■ **Activity**
Once the line with "(listed done nodes" is found in the data, output it and each following line exactly, up to and including the line with "text ++ x00", and nothing before or after.

■ **Saved data entries**
§ §
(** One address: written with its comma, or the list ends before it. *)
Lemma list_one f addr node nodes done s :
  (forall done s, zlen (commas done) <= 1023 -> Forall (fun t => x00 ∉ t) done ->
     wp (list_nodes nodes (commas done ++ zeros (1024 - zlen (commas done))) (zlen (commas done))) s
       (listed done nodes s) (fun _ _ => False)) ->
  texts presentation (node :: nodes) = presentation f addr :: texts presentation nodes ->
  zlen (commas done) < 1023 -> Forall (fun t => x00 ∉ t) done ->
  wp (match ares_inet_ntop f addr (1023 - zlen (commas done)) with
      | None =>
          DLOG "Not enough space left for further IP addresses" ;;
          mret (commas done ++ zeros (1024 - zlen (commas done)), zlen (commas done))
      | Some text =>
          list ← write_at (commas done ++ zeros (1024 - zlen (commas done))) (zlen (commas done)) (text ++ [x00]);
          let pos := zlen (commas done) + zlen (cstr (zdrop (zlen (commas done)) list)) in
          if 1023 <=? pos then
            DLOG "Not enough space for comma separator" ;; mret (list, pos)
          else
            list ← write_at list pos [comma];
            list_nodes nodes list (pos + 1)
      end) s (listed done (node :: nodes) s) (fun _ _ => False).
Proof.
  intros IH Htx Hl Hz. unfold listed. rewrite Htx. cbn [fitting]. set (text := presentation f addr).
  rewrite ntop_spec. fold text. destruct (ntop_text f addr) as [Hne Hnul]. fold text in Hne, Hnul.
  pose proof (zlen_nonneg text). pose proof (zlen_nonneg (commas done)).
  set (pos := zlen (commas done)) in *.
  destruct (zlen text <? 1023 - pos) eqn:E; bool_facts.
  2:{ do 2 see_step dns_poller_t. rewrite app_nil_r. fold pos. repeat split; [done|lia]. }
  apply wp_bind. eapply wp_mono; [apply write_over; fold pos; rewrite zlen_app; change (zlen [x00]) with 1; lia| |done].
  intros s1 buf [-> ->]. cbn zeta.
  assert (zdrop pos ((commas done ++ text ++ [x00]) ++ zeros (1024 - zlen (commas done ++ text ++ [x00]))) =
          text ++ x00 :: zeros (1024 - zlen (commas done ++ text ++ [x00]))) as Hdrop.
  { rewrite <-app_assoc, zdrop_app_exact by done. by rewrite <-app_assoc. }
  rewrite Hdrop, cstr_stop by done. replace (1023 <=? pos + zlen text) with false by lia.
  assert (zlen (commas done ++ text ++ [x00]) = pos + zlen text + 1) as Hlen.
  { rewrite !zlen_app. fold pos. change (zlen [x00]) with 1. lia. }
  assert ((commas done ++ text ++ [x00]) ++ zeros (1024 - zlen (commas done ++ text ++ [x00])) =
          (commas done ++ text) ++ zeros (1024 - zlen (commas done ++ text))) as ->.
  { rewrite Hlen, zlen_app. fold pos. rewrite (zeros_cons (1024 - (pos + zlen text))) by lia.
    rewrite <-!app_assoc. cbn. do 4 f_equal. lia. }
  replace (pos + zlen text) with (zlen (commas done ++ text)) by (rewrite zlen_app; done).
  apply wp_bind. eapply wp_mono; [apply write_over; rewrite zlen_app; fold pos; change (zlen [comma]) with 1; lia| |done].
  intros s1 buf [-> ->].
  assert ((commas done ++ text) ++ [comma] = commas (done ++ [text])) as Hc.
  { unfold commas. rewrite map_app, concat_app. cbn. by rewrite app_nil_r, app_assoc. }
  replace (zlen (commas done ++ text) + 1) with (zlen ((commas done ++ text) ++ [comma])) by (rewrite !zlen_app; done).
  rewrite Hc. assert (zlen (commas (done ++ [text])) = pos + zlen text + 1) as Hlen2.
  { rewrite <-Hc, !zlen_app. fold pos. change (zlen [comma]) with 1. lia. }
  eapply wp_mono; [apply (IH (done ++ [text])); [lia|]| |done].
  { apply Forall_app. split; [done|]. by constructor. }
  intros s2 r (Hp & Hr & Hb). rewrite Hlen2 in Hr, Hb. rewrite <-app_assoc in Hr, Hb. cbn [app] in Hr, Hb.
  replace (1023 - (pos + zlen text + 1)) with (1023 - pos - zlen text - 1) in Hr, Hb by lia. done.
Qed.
§ §
■ **Written solution**
       (listed done nodes s) (fun _ _ => False)) ->
  texts presentation (node :: nodes) = presentation f addr :: texts presentation nodes ->
  zlen (commas done) < 1023 -> Forall (fun t => x00 ∉ t) done ->
  wp (match ares_inet_ntop f addr (1023 - zlen (commas done)) with
      | None =>
          DLOG "Not enough space left for further IP addresses" ;;
          mret (commas done ++ zeros (1024 - zlen (commas done)), zlen (commas done))
      | Some text =>
          list ← write_at (commas done ++ zeros (1024 - zlen (commas done))) (zlen (commas done)) (text ++ [x00]);
          let pos := zlen (commas done) + zlen (cstr (zdrop (zlen (commas done)) list)) in
          if 1023 <=? pos then
            DLOG "Not enough space for comma separator" ;; mret (list, pos)
          else
            list ← write_at list pos [comma];
            list_nodes nodes list (pos + 1)
      end) s (listed done (node :: nodes) s) (fun _ _ => False).
Proof.
  intros IH Htx Hl Hz. unfold listed. rewrite Htx. cbn [fitting]. set (text := presentation f addr).
  rewrite ntop_spec. fold text. destruct (ntop_text f addr) as [Hne Hnul]. fold text in Hne, Hnul.
  pose proof (zlen_nonneg text). pose proof (zlen_nonneg (commas done)).
  set (pos := zlen (commas done)) in *.
  destruct (zlen text <? 1023 - pos) eqn:E; bool_facts.
  2:{ do 2 see_step dns_poller_t. rewrite app_nil_r. fold pos. repeat split; [done|lia]. }
  apply wp_bind. eapply wp_mono; [apply write_over; fold pos; rewrite zlen_app; change (zlen [x00]) with 1; lia| |done].
  intros s1 buf [-> ->]. cbn zeta.
  assert (zdrop pos ((commas done ++ text ++ [x00]) ++ zeros (1024 - zlen (commas done ++ text ++ [x00]))) =
          text ++ x00 :: zeros (1024 - zlen (commas done ++ text ++ [x00]))) as Hdrop.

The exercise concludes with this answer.